CLÁSSICO ABSOLUTO E INCONTESTÁVEL DO CINEMA, CIDADÃO KANE RETRATA A SOCIEDADE AMERICANA PRÉ E PÓS-DEPRESSÃO SOB A VISÃO DE UM DE SEUS PRINCIPAIS PILARES
Sr. Thatcher: - "Acusar as empresas do transporte público de monopólio e fraude? Percebe que você é um dos maiores acionistas do transporte público? Não acha uma tolice essa sua atividade filantrópica, esse seu jornal 'Inquirer', que lhe consome US$ 1milhão por ano?”
Kane: - "Você não entende que está falando com duas pessoas?

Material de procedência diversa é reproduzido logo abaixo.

(** What the sender has left on the wire, at a receiver. *)
Lemma batch_arrives fuel sr paths sp xs (w : world E) : sends_batch fuel sr paths w → config_ok (s_cfg sr) →
  Forall2 (carries (mtu:=common_size (w_s w) sr) (fs:=ho_files (fl_view (w_e w))) sp) paths xs →
  let frs := batch_frames (cfg_crc (E:=E) (s_cfg (w_s w))) (hello_bytes (w_s w) (cfg_packet_size (s_cfg (w_s w)))) xs in
  bytes_ok (concat frs) ∧
  ∀ fuel' dir rest pos (v : world R), s_cfg (w_s v) = s_cfg sr → receives_batch fuel' hh_crc dir paths v →
    link_in (w_e v) = concat frs ++ rest → wpt (val_receive_files fuel' dir) (arrived (w_e w) frs dir paths rest pos v) v.
Proof.
  intros Hsb Hr Hxs. pose proof Hsb as [Hok _ _ _ _ Hcrc Hh _ _ Hfiles _]. set (src := ho_files (fl_view (w_e w))) in *.
  assert (Hsz : Forall (λ p, 0 < zlen (default [] (src !! p)) < 2 ^ 63) paths).
  { eapply List.Forall_impl; [|exact Hfiles]. cbv beta. by intros p (d & -> & Hz & _). }
  assert (Hxok : Forall (parcel_ok (mtu:=common_size (w_s w) sr)) xs) by (by eapply all_ok). intros frs. split.
  { apply (batch_bytes (mtu:=common_size (w_s w) sr)); [apply handshake_put_bytes|done]. }
  intros fuel' dir rest pos v Ecfg Hrb EL.
  assert (Emtu : common_size (w_s w) sr = common_size (w_s w) (w_s v)) by (unfold common_size; by rewrite Ecfg).
  assert (Hfr : frs = batch_frames hh_crc (hello_bytes (w_s w) (cfg_packet_size (s_cfg (w_s w)))) xs) by (by apply batch_frames_ext).
  clearbody frs. subst frs. rewrite Emtu in *.
  eapply wp_mono; [apply (batch_taken fuel' dir paths sp src (w_s w) xs hh_crc rest v); try done; apply Hok|].
  cbv zeta. intros st' v' (-> & Hok' & EL' & Ef & S'). split; [done|]. split; [done|]. split; [done|].
  destruct (files_placed (into dir (w_s v)) (ho_files (fl_view (w_e v))) Hxs (rb_names _ _ _ _ _ Hrb)) as [Hin Hout].
  cbv zeta. split; [|split].
  { intros path Hpath. rewrite (Ef (placed (into dir (w_s v)) path)); [by apply Hin|]. intros Hm He.
    apply (rb_unlogged _ _ _ _ _ Hrb Hm). rewrite <- He. by apply list_elem_of_fmap_2. }
  { intros q Hq Hm. rewrite (Ef q Hm). by apply Hout. }
  eexists. split; [exact S'|].
  rewrite (replies_batch (common_size (w_s w) (w_s v))) by done. rewrite Hh.
  assert (Hello : hello_bytes (w_s v) (common_size (w_s w) (w_s v)) = hello_bytes sr (common_size (w_s w) (w_s v))).
  { unfold hello_bytes, val__fill_local_hello. by rewrite Ecfg. }
  assert (Hcv : ∀ l, cfg_crc (E:=R) (s_cfg (w_s v)) l = hh_crc l) by apply Hrb.
  cbn [concat]. rewrite Hello, (packet_frame_ext _ _ _ _ _ _ Hcv). f_equal.
  unfold parcels_answers, ctrl_frame. rewrite (packet_frame_ext _ _ _ _ _ _ Hcv), concat_app. cbn [concat]. rewrite app_nil_r.
  do 3 f_equal. apply map_ext. intros x. by apply answers_ext.
Qed.
End session.
(** Creation with buffers of the configured size fails for lack of memory, or not at all. *)
Definition creates {E} `{!Allocator E} `{!BuildOptions} (c : val_config_t) : Prop :=
  ∀ sb rb (e : E), cfg_packet_size c <= zlen sb → cfg_packet_size c <= zlen rb → bytes_ok rb →
  let '(st, os, detail, _, _) := val_session_create (Some c) true sb rb e in
  detail = 0 ∧ (st = VAL_ERR_NO_MEMORY ∧ os = None ∨
                st = VAL_OK ∧ os = Some (init_session c sb rb) ∧ session_ok (init_session c sb rb)).
Lemma config_creates {E} `{!Allocator E} `{!BuildOptions} c : config_missing c = false → config_ok c → creates (E:=E) c.
Proof.
  intros Hm Hc sb rb e Hs Hr Hb. rewrite session_create_ok_branch by done. cbv zeta.
  destruct (hk_alloc _ ObjSession e) as [[|] e1]; cbn [negb]; [|by split; [|left]].
  destruct (hk_alloc _ (ObjSlots _) e1) as [[|] e2]; cbn [negb]; [|by split; [|left]].
  split; [done|]. right. split; [done|]. split; [done|]. by apply init_session_ok.
Qed.
Lemma with_validator_ok c b : config_ok c → config_ok (c <| cfg_has_validator := b |>).
Proof. intros []. by constructor. Qed.
Definition refuses {E} `{!Allocator E} `{!BuildOptions} (c : val_config_t) : Prop :=
  ∀ sb rb (e : E), val_session_create (Some c) true sb rb e =
    (if cfg_packet_size c =? 0 then (VAL_ERR_INVALID_ARG, None, VAL_SET_MISSING_HOOKS, e, [])
     else (VAL_ERR_PACKET_SIZE_MISMATCH, None, VAL_ERROR_DETAIL_PACKET_SIZE, e, [])).
Lemma config_refuses {E} `{!Allocator E} `{!BuildOptions} c :
  config_missing c = (cfg_packet_size c =? 0) → ~ creatable (cfg_packet_size c) → refuses (E:=E) c.
Proof.
  intros Hm Hp sb rb e. unfold val_session_create. rewrite Hm. cbn [negb]. destruct (_ =? 0); [done|].
  by replace ((_ <? _) || (_ <? _)) with true by (unfold creatable in Hp; lia).
Qed.
Lemma rx_config_shape getenv args o : rx_config getenv args o = tx_config getenv o <| cfg_has_validator := use_validation args |>.
Proof. unfold rx_config. by destruct (use_validation args). Qed.
Lemma com_rx_config_shape getenv args o : com_rx_config getenv args o =
  com_tx_config getenv o <| cfg_initial_cwnd_packets := 4 |> <| cfg_has_on_packet := false |> <| cfg_has_validator := false |>.
Proof. unfold com_rx_config. by destruct (use_validation args). Qed.
Lemma com_rx_config_ok getenv args o : config_ok (com_tx_config getenv o) → config_ok (com_rx_config getenv args o).
Proof. rewrite com_rx_config_shape. intros []. constructor; done. Qed.
(* ===== verification/Reported.v ===== *)
(** A host beside which a program keeps its report: the library sees the same host
    ([reported_host]), because the callbacks of the report only take memory and the time. *)
From stdpp Require Import gmap.
From S2P Require Import Prelude ByteOrder Wire Errors Crc Sanitize Timing Session Simulation Window Packet Frame.
From S2P Require Import Control Sender Receiver Trace Typestate Callbacks DataPhase Link Assembly Windows Host Report.

Section reported.
Context {E P : Type} {app : Hooks E} {base : StreamLink E} `{!Host E P}.
Abbreviation ok := (fl_ok (E:=E) (V:=host P)).
Abbreviation same := (fl_same (E:=E) (V:=host P)).

(** Code that the host does not notice. *)
Definition unnoticed {A} (m : M E A) : Prop := ∀ e, ok e → wpp m (λ _ e', same e e') e.
Lemma unnoticed_ret {A} (a : A) : unnoticed (mret a).
Proof. intros e He. by apply wp_ret. Qed.
Lemma unnoticed_bind {A B} (m : M E A) (k : A → M E B) : unnoticed m → (∀ a, unnoticed (k a)) → unnoticed (mbind m k).
Proof.
  intros Hm Hk e He. apply wp_bind. eapply wp_mono; [by apply Hm|]. cbv beta. intros a e1 (H1 & L1 & V1).
  eapply wp_mono; [by apply Hk|]. cbv beta. intros b e2 (H2 & L2 & V2). split; [done|]. split; congruence.
Qed.
Lemma unnoticed_lift {A} (f : E → A * E) : (∀ e, ok e → same e (snd (f e))) → unnoticed (mlift f).
Proof. intros Hf e He. apply wp_lift. specialize (Hf e He). by destruct (f e). Qed.

Section callbacks.
Context `{!Malloc E} (now_ms : M E Z) (Hmalloc : ∀ n, unnoticed (mlift (hp_malloc n))) (Hnow : unnoticed now_ms).
Ltac unnoticed_step :=
  lazymatch goal with
  | |- unnoticed (mbind _ _) => apply unnoticed_bind; [|intros ?]
  | |- unnoticed (mret _) => apply unnoticed_ret
  | |- unnoticed (let _ := _ in _) => cbv zeta
  | |- unnoticed (match ?x with _ => _ end) => destruct x
  | |- unnoticed _ => first [exact Hnow | apply Hmalloc]
  end.
Lemma unnoticed_start_tx n sz o su : unnoticed (on_file_start_tx now_ms n sz o su).
Proof. unfold on_file_start_tx, tx_stats_start, dup_cstr. repeat unnoticed_step. Qed.
Lemma unnoticed_complete_tx n r su : unnoticed (on_file_complete_tx now_ms n r su).
Proof. unfold on_file_complete_tx, tx_summary_add, tx_stats_complete, dup_cstr. repeat unnoticed_step. Qed.
Lemma unnoticed_complete_rx n r su : unnoticed (on_file_complete_rx now_ms n r su).
Proof. unfold on_file_complete_rx, arr_push, rx_stats_complete, tx_stats_complete, dup_cstr. repeat unnoticed_step. Qed.
Lemma unnoticed_start_com n sz o su : unnoticed (com_file_start now_ms n sz o su).
Proof. unfold com_file_start, com_stats_start, dup_cstr. repeat unnoticed_step. Qed.
Lemma unnoticed_complete_com n r su : unnoticed (com_file_complete now_ms n r su).
Proof. unfold com_file_complete, com_summary_add, com_stats_complete, dup_cstr. repeat unnoticed_step. Qed.
End callbacks.

(** ** The host with the report beside it *)

Context (on_start : list Z → Z → Z → summary → M E summary) (on_complete : list Z → Z → summary → M E summary).
Context (Hstart : ∀ n sz o su, unnoticed (on_start n sz o su)) (Hcomplete : ∀ n r su, unnoticed (on_complete n r su)).
Definition reporting : Hooks (E * summary) := with_report app on_start on_complete.

Lemma keep_same (m : summary → M E summary) es : (∀ su, unnoticed (m su)) → fst (keep m es) = false ∧ (ok (fst es) → same (fst es) (fst (snd (keep m es)))).
Proof.
  intros Hm. unfold keep. pose proof (Hm (snd es) (fst es)) as H. unfold wp in H.
  destruct (m (snd es) (fst es)) as [[su e']|]; cbn; [by split|]. by split.
Qed.

Program Definition reported_link : @StreamLink (E * summary) reporting := {|
  link_ok es := link_ok (E:=E) (fst es); link_in es := link_in (E:=E) (fst es); link_now es := link_now (E:=E) (fst es)
|}.
Next Obligation. intros es. apply link_bytes. Qed.
Next Obligation.
  intros n t [e su] He Hn Ht. cbn [fst hk_recv reporting with_report] in *. unfold beside. cbn [fst snd].
  pose proof (link_recv n t e He Hn Ht) as H. by destruct (hk_recv n t e) as [[r got] e'].
Qed.
Next Obligation.
  intros [e su] He. cbn [fst hk_get_ticks_ms reporting with_report] in *. unfold beside. cbn [fst snd].
  pose proof (link_ticks e He) as H. by destruct (hk_get_ticks_ms e) as [t e'].
Qed.
Next Obligation. intros rec [e su] He. exact (link_packet rec e He). Qed.

#[local] Existing Instance reported_link.
#[local] Ltac aside :=
  cbn [fst snd reporting with_report hk_recv hk_send hk_get_ticks_ms hk_is_connected hk_on_progress hk_fopen hk_fseek hk_ftell
       hk_fread hk_fwrite] in *;
  unfold beside, beside_unit; cbn [fst snd].
Program Definition reported_host : @Host (E * summary) P reporting reported_link := {|
  ho_reply := ho_reply (Hooks0:=app);
  ho_link := {| fl_ok es := ok (fst es); fl_view es := fl_view (Hooks0:=app) (fst es); fl_answer := fl_answer (Hooks0:=app) |}
|}.
Next Obligation. intros es He. apply (fl_link (Hooks0:=app) (fst es) He). Qed.
Next Obligation.
  intros n t [e su] He. aside. pose proof (fl_recv (V:=host P) n t e He) as H. by destruct (hk_recv n t e).
Qed.
Next Obligation.
  intros fr [e su] He Hz. aside. pose proof (fl_send (V:=host P) fr e He Hz) as H. by destruct (hk_send fr e).
Qed.
Next Obligation.
  intros [e su] He. aside. pose proof (fl_ticks (V:=host P) e He) as H. by destruct (hk_get_ticks_ms e).
Qed.
Next Obligation.
  intros [e su] He. aside. pose proof (fl_connected (V:=host P) e He) as H. by destruct (hk_is_connected e).
Qed.
Next Obligation. intros [e su] He. exact (fl_flush (V:=host P) e He). Qed.
Next Obligation. intros r [e su] He. exact (fl_packet (V:=host P) r e He). Qed.
Next Obligation.
  intros i [e su] He. aside. pose proof (fl_progress (V:=host P) i e He) as H. by destruct (hk_on_progress i e).
Qed.
Next Obligation. intros fr L v. apply (ho_answer (Hooks0:=app)). Qed.
Next Obligation. intros [e su] p d. exact (ho_bytes (Hooks0:=app) e p d). Qed.
Next Obligation.
  intros p m [e su] He. aside. pose proof (ho_open (Hooks0:=app) p m e He) as H. destruct (hk_fopen p m e) as [h e'].
  by destruct (opened p m _) as [[fs pos]|].
Qed.
Next Obligation.
  intros f o wh p pos d [e su] He Hc Hd Ht. aside. pose proof (ho_seek (Hooks0:=app) f o wh p pos d e He Hc Hd Ht) as H.
  by destruct (hk_fseek f o wh e).
Qed.
Next Obligation.
  intros f p pos [e su] He Hc. aside. pose proof (ho_tell (Hooks0:=app) f p pos e He Hc) as H. by destruct (hk_ftell f e).
Qed.
Next Obligation.
  intros f n p pos d [e su] He Hc Hd Hp Hn. aside. pose proof (ho_read (Hooks0:=app) f n p pos d e He Hc Hd Hp Hn) as H.
  by destruct (hk_fread f n e).
Qed.
Next Obligation.
  intros f x p d [e su] He Hc Hd Hx. aside. pose proof (ho_write (Hooks0:=app) f x p d e He Hc Hd Hx) as H.
  by destruct (hk_fwrite f x e).
Qed.
Next Obligation. intros f [e su] He. exact (ho_close (Hooks0:=app) f e He). Qed.
Next Obligation.
  intros n p s o [e su] He. cbn [hk_on_file_start reporting with_report]. destruct (keep_same (on_start n s o) (e, su)) as [H1 H2]; [done|].
  split; [done|]. by apply H2.
Qed.
Next Obligation. intros n p r es. exact (keep_same (on_complete n r) es (Hcomplete n r)). Qed.
Next Obligation. intros p x [e su] He Hx. exact (ho_append (Hooks0:=app) p x e He Hx). Qed.
End reported.

(** The other end is the same, so it is as honest. *)
Program Definition reported_honest {E} {app : Hooks E} {base : StreamLink E} `{!Host E Z} `{!HonestHost E}
    on_start on_complete (Hstart : ∀ n sz o su, unnoticed (on_start n sz o su))
    (Hcomplete : ∀ n r su, unnoticed (on_complete n r su)) :
  @HonestHost (E * summary) (reporting on_start on_complete) (reported_link on_start on_complete)
    (reported_host on_start on_complete Hstart Hcomplete) := {|
  hh_crc := hh_crc (Hooks0:=app); hh_hello := hh_hello (Hooks0:=app)
|}.
Next Obligation. intros E app base Ho Hh on_start on_complete Hs Hc d pos. exact (hh_reply_hello (Hooks0:=app) d pos). Qed.
Next Obligation. intros E app base Ho Hh on_start on_complete Hs Hc d pos. exact (hh_reply_meta (Hooks0:=app) d pos). Qed.
Next Obligation. intros E app base Ho Hh on_start on_complete Hs Hc pos. exact (hh_reply_resume (Hooks0:=app) pos). Qed.
Next Obligation. intros E app base Ho Hh on_start on_complete Hs Hc d off incl pos. exact (hh_reply_data (Hooks0:=app) d off incl pos). Qed.
Next Obligation. intros E app base Ho Hh on_start on_complete Hs Hc off pos. exact (hh_reply_done (Hooks0:=app) off pos). Qed.
Next Obligation. intros E app base Ho Hh on_start on_complete Hs Hc pos. exact (hh_reply_eot (Hooks0:=app) pos). Qed.
(** C3: the two TCP programs together. Let the sender's command line name files that are there and
    not empty, the receiver's not ask for mode NEVER and validation at once, and the smaller of
    the two packet sizes be below 2^16 + 12 = 65548 bytes (above, DATA is truncated). On a faultless
    connection, with memory to be had, and with a receiver of that command line at the other end,
    the sender's program terminates with exit code 0. And the receiver's program, on any machine
    where that connection arrives and brings what the sender has sent, and where no two files get
    one name and all are missing or empty - in mode NEVER, whatever they are, but with none that would be taken for
    [resume_trace.log] - terminates with exit code 0: each file is in the output directory, under
    its own name and with the sender's content; no other file has changed, but in mode NEVER
    [resume_trace.log], to which the library appends its diagnostic records; and what the
    receiver has sent is what the sender was taken to hear. *)
Theorem programs_deliver {E} {app : Hooks E} `{!StreamLink E} `{!Host E Z} `{!HonestHost E} `{!Sockets E} `{!Malloc E}
    `{!Allocator E} `{!Process E} `{!BuildOptions} {fd : Z} `{!Wired E Z fd} `{!Provides E Z}
    {R} {app' : Hooks R} `{!StreamLink R} `{!Host R unit} `{!Sockets R} `{!Malloc R}
    `{!Allocator R} `{!Process R} {fd' : Z} `{!Wired R unit fd'} `{!Provides R unit}
    fuel args o host port files args' o' port' outdir more (e : E) :
  parse_options tx_option args tcp_defaults = inr (o, host :: port :: files) → files ≠ [] →
  parse_options rx_option args' tcp_defaults = inr (o', port' :: outdir :: more) → (op_resume_mode o' = VAL_RESUME_NEVER → use_validation args' = false) →
  let sr := rx_session (R:=R) args' o' in let size := Z.min (op_packet o) (op_packet o') in
  size < 2 ^ 16 + 12 → (∀ l, hh_crc (E:=E) l = val_crc32 l) → hh_hello (E:=E) = hello_bytes sr size →
  dials (fd:=fd) host (u16 (atoi port)) e → (64 < S (S fuel))%nat → Forall (within_reach (ho_files (fl_view e)) (S (S fuel))) files →
  wpt (tx_main app (S (S fuel)) args)
    (λ r _, ∃ oc, r = (0, Some oc) ∧ let frs := sent_frames (oc_world oc) in bytes_ok (concat frs) ∧
       ∀ fuel' rest pos (v : R), link_in v = concat frs ++ rest → accepts (fd:=fd') (u16 (atoi port')) v →
         receivable (Some outdir) sr (S (S fuel')) files v →
         wpt (rx_main app' (S (S fuel')) args')
           (λ r' _, ∃ oc', r' = (0, Some oc') ∧
              delivered e frs (placed (into (Some outdir) sr)) (op_resume_mode o') files rest pos v (oc_world oc')) v) e.
Proof.
  intros Hp Hne Hp' Hmode sr size Hsz Hcrc Hh Hdial Hf Hfiles.
  pose proof (parse_options_keeps _ rx_option args' tcp_defaults rx_option_ok tcp_options_ok) as Ho'. rewrite Hp' in Ho'.
  pose proof (rx_config_ok (R:=R) args' o' Ho') as Hc'.
  assert (Epk : cfg_packet_size (s_cfg sr) = op_packet o').
  { unfold sr, rx_session, init_session. rewrite rx_config_shape. by destruct (_ =? 0). }
  eapply wp_mono; [apply (sender_delivers (fd:=fd) fuel sr args o host port files e); try done|].
  { by apply new_config_ok. }
  { by rewrite Epk. }
  { by rewrite Epk. }
  cbv beta. intros r e1 (oc & w & xs & -> & Et & EV & Hsb & Hxs & Hsent). exists oc. split; [done|].
  rewrite (sent_from_start _ _ _ Et Hsent). cbv zeta.
  assert (Har := λ n, batch_arrives (E:=E * summary) (Hooks0:=tx_env fuel) (R:=R * summary) (Hooks1:=rx_env n)
    (S (S fuel)) sr files None xs w Hsb (new_config_ok _ Hc')).
  change (ho_files (fl_view (w_e w))) with (ho_files (fl_view (fst (w_e w)))) in Har. rewrite EV in Har.
  split; [apply (Har O Hxs)|]. intros fuel' rest pos v EL Hacc Hrv. destruct (Har fuel' Hxs) as [_ Hrun].
  apply (receiver_takes (fd:=fd') fuel' args' o' port' outdir more v); [done|done|]. intros s e' Hs Hsame.
  set (v0 := mk_world s (e', rx_summary_init) []).
  assert (Hrb : receives_batch (Hooks0:=rx_env fuel') (S (S fuel')) (hh_crc (E:=E)) (Some outdir) files v0).
  { apply (receiver_ready (fd:=fd') fuel' args' o' (hh_crc (E:=E)) (Some outdir) files s rx_summary_init v e'); try done. apply Hacc. }
  eapply wp_mono; [apply (Hrun (S (S fuel')) (Some outdir) rest pos v0)|].
  - apply Hs.
  - exact Hrb.
  - destruct Hsame as (_ & EL' & _). exact (eq_trans EL' EL).
  - intros st v' (-> & _ & EL' & Hin & Hout & heard & Hsent' & Hheard). split; [done|].
    rewrite <- (sent_from_start _ v0 _ eq_refl Hsent'), replies_tx in Hheard. split; [exact EL'|].
    destruct Hsame as (_ & _ & EV'). split; [|split; [|exact Hheard]].
    + intros path Hpath. rewrite <- EV. exact (Hin path Hpath).
    + intros q Hq Hm. rewrite <- EV'. apply (Hout q Hq). cbn [w_s v0]. destruct Hs as (_ & _ & _ & _ & Ec). rewrite Ec.
      unfold init_session. rewrite rx_config_shape. by destruct (_ =? 0).
Qed.
Let parse := parseConfig isValidConfigObjectFormat createErrorMessage.
Let valid (raw : JsValue) := isValidConfigObjectFormat raw Config.DEFAULT_CONFIG.


(** C10.  An accepted value that is neither [false] nor an object (for
    example [true]) yields the default configuration, and in the
    configuration returned for an object every field the object omits has
    the value of the default configuration. *)
Theorem parseConfig_fills_defaults (raw : JsValue) :
  (valid raw = true -> raw <> JsBoolean false -> is_object_type raw = false ->
   parse raw = Return Config.DEFAULT_CONFIG)
  /\ (forall props cfg k,
        raw = JsObject props ->
        parse raw = Return cfg ->
        lookup k props = None ->
        exists cprops,
          cfg = JsObject cprops
          /\ lookup k cprops = lookup k DEFAULT_CONFIG_props).
Proof.
  subst parse valid. unfold parseConfig. cbv beta zeta. split.
  - intros Hv Hf Hobj. rewrite Hv. cbn [negb].
    destruct raw as [| |bv|z|s|elems|props]; simpl in *; try discriminate;
      try reflexivity.
    destruct bv; [reflexivity | contradiction Hf; reflexivity].
  - intros props cfg k -> Hret Hk.
    destruct (isValidConfigObjectFormat (JsObject props) Config.DEFAULT_CONFIG);
      cbn -[every_included spread_over] in Hret; [|discriminate].
    assert (Hspread :
      lookup k (spread_over DEFAULT_CONFIG_props (JsObject props))
      = lookup k DEFAULT_CONFIG_props).
    { unfold spread_over. cbn [own_props]. apply lookup_spread_omitted, Hk. }
    destruct (lookup "order" props) as [o|];
      cbn -[every_included spread_over] in Hret.
    + destruct (truthy o).
      * destruct (every_included o REQUIRED) as [[|]|e]; try discriminate.
        injection Hret as <-. eexists; split; [reflexivity | exact Hspread].
      * injection Hret as <-. eexists; split; [reflexivity | exact Hspread].
    + injection Hret as <-. eexists; split; [reflexivity | exact Hspread].
Qed.

End Facts.

End ConfigFacts.

(** ** Facts about the applied order *)

Module AppliedOrderFacts.
Import Js AttributeOrder Spec.

Lemma num_max_Fin a c : num_max (Fin a) (Fin c) = Fin (Z.max a c).
Proof.
  unfold num_max. cbn [num_ltb].
  destruct (Z.ltb_spec a c); f_equal; lia.
Qed.

Lemma num_min_Fin a c : num_min (Fin a) (Fin c) = Fin (Z.min a c).
Proof.
  unfold num_min. cbn [num_ltb].
  destruct (Z.ltb_spec c a); f_equal; lia.
Qed.

Lemma fold_max_Fin l : forall a,
  fold_left num_max (map Fin l) (Fin a) = Fin (fold_left Z.max l a).
Proof.
  induction l as [|x l IH]; intros a; cbn [map fold_left]; [reflexivity|].
  rewrite num_max_Fin. apply IH.
Qed.

Lemma fold_min_Fin l : forall a,
  fold_left num_min (map Fin l) (Fin a) = Fin (fold_left Z.min l a).
Proof.
  induction l as [|x l IH]; intros a; cbn [map fold_left]; [reflexivity|].
  rewrite num_min_Fin. apply IH.
Qed.

Lemma Math_max_Fin l :
  Math_max (map Fin l)
  = match maximum l with Some m => Fin m | None => NegInfinity end.
Proof.
  destruct l as [|i rest]; [reflexivity|].
  unfold Math_max. cbn [map fold_left maximum].
  change (num_max NegInfinity (Fin i)) with (Fin i). apply fold_max_Fin.
Qed.

Lemma Math_min_Fin l :
  Math_min (map Fin l)
  = match minimum l with Some m => Fin m | None => PosInfinity end.
Proof.
  destruct l as [|i rest]; [reflexivity|].
  unfold Math_min. cbn [map fold_left minimum].
  change (num_min PosInfinity (Fin i)) with (Fin i). apply fold_min_Fin.
Qed.

Lemma integer_lastIndexes_Fin tgs :
  integer_lastIndexes tgs = map Fin (lastPositions tgs).
Proof.
  unfold integer_lastIndexes, lastPositions.
  induction (values tgs) as [|g l IH]; cbn [flat_map]; [reflexivity|].
  rewrite map_app, IH. destruct (lastIndex g); reflexivity.
Qed.

Lemma fold_max_ge l : forall a, a <= fold_left Z.max l a.
Proof.
  induction l as [|x l IH]; intros a; cbn [fold_left]; [lia|].
  specialize (IH (Z.max a x)). lia.
Qed.

Lemma fold_min_le l : forall a, fold_left Z.min l a <= a.
Proof.
  induction l as [|x l IH]; intros a; cbn [fold_left]; [lia|].
  specialize (IH (Z.min a x)). lia.
Qed.

Lemma fold_min_lower l : forall a x, In x l -> fold_left Z.min l a <= x.
Proof.
  induction l as [|y l IH]; intros a x Hin; cbn [fold_left]; [contradiction|].
  destruct Hin as [->|Hin].
  - pose proof (fold_min_le l (Z.min a x)). lia.
  - apply IH, Hin.
Qed.

Lemma fold_min_in l : forall a, fold_left Z.min l a = a \/ In (fold_left Z.min l a) l.
Proof.
  induction l as [|y l IH]; intros a; cbn [fold_left]; [left; reflexivity|].
  destruct (IH (Z.min a y)) as [H|H].
  - rewrite H. destruct (Z.min_spec a y) as [[_ ->]|[_ ->]];
      [left; reflexivity | right; left; reflexivity].
  - right; right; exact H.
Qed.

Lemma minimum_lower l m x : minimum l = Some m -> In x l -> m <= x.
Proof.
  destruct l as [|i rest]; cbn [minimum]; [discriminate|].
  intros [= <-] [->|Hin]; [apply fold_min_le | apply fold_min_lower, Hin].
Qed.

Lemma minimum_in l m : minimum l = Some m -> In m l.
Proof.
  destruct l as [|i rest]; cbn [minimum]; [discriminate|].
  intros [= <-]. destruct (fold_min_in rest i) as [->|H];
    [left; reflexivity | right; exact H].
Qed.

Lemma minimum_defined l x : In x l -> exists m, minimum l = Some m.
Proof. destruct l; [contradiction | intros _; eexists; reflexivity]. Qed.

(** The last position of a group of the node is one of [lastPositions]. *)
Lemma lastIndex_in_lastPositions tgs t z :
  lastIndex (group tgs t) = Some z -> In z (lastPositions tgs).
Proof.
  intros H. unfold lastPositions. apply in_flat_map.
  exists (group tgs t). split.
  - unfold values. apply in_map. destruct t; cbn; tauto.
  - rewrite H. left; reflexivity.
Qed.

Lemma lastIndex_nonnegative tgs t z :
  nonnegative tgs -> lastIndex (group tgs t) = Some z -> 0 <= z.
Proof.
  intros Hnn H.
  assert (Hin : In (group tgs t) (values tgs)).
  { unfold values. apply in_map. destruct t; cbn; tauto. }
  specialize (Hnn _ Hin). unfold lastIndex, indexes in H.
  destruct (items (group tgs t)) as [|tok rest]; cbn [map] in H; [discriminate|].
  injection H as <-. inversion Hnn; subst.
  pose proof (fold_max_ge (map calculateAttributeIndex rest)
                          (calculateAttributeIndex tok)). lia.
Qed.

Lemma filter_without_splattributes l :
  ~ In SPLATTRIBUTES l ->
  filter (fun attribute => negb (TokenType_eqb attribute SPLATTRIBUTES)) l = l.
Proof.
  induction l as [|x l IH]; intros Hn; cbn [filter]; [reflexivity|].
  destruct x; cbn [TokenType_eqb negb];
    try (rewrite IH; [reflexivity | intros H; apply Hn; right; exact H]).
  exfalso; apply Hn; left; reflexivity.
Qed.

Como Charles Foster Kane, que possui 82.364 ações preferenciais, eu conheço minhas posses e eu concordo com você. Charles Foster Kane é um patife e seu jornal deveria ser fechado e um comitê deveria ser formado para boicotá-lo. Se quiser formá-lo, eu dou uma contribuição de US$ 1 mil. Mas, por outro lado, sou editor do Inquirer. E esse é o meu dever. Eu vou lhe contar um segredo: quero que os trabalhadores decentes não sejam roubados por um bando de piratas sedentos por dinheiro, pois eles não têm quem defenda seus direitos e interesses. E vou te contar outro segredo, Sr. Thatcher: acho que devo fazer isso. Tenho dinheiro e propriedades e, se eu não cuidar dos menos afortunados, outro poderá fazê-lo. Talvez alguém sem dinheiro nem propriedades, e isso seria ruim. Sim, eu perdi US$ 1 milhão ano passado. Devo perder outro milhão este ano e espero perder mais US$ 1 milhão no ano que vem com este jornal. Em razão disto, terei de fechá-lo em...60 anos!"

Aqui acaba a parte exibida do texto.